[WHAT YOU NEED TO DO] The answer must consist of each line below that holds the word "false", copied as it stands.

[SOURCE MATERIAL]
(** * y0: conditional independencies of an ADMG

    A shallow embedding of [y0/algorithm/conditional_independencies.py]
    together with the parts of ananke, networkx and itertools it calls. *)

From Stdlib Require OrderedTypeEx.
From stdpp Require Import gmap strings list fin_maps sorting.

#[local] Set Warnings "-clear-no-such-hyp".

(** ** Variables and dynamically typed arguments *)

(** Modelled from the spec: [y0.dsl.Variable] is not among the sources at
    hand.  "opaque, hashable, totally-orderable identifier (by name) for a
    graph node.  Immutable.  No internal structure beyond identity/name":
    a record with the one field [name], which is also what [str] returns
    and what the order compares.  ([Variable] is a reserved word here,
    hence the lower case.) *)
Record variable := Var { name : string }.

#[global] Instance variable_eq_dec : EqDecision variable.
Proof. solve_decision. Defined.

#[global] Instance variable_countable : Countable variable :=
  inj_countable' name Var (fun v => match v with Var _ => eq_refl end).

(** What a caller can pass where a [Variable] is expected. *)
Inductive value :=
| VVariable (v : variable)
| VStr (s : string)
| VInt (n : Z).

Definition isinstance_Variable (x : value) : bool :=
  match x with VVariable _ => true | _ => false end.

(** ** Exceptions *)

Inductive exn :=
| NoAnankeError
| TypeError (msg : string)   (* the message up to the interpolated values *)
| KeyError (key : string)
| ValueError
| AttributeError
| NodeNotFound
| NetworkXUnfeasible.

#[global] Instance exn_eq_dec : EqDecision exn.
Proof. solve_decision. Defined.

Definition result (A : Type) : Type := exn + A.

#[global] Instance result_ret : MRet result := fun A x => inr x.

#[global] Instance result_bind : MBind result := fun A B k r =>
  match r with
  | inl e => inl e
  | inr x => k x
  end.

#[global] Instance result_fmap : FMap result := fun A B f r =>
  match r with
  | inl e => inl e
  | inr x => inr (f x)
  end.

Definition is_ok {A} (r : result A) : bool :=
  match r with inr _ => true | inl _ => false end.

[WRITTEN SOLUTION]
  match x with VVariable _ => true | _ => false end.
  match r with inr _ => true | inl _ => false end.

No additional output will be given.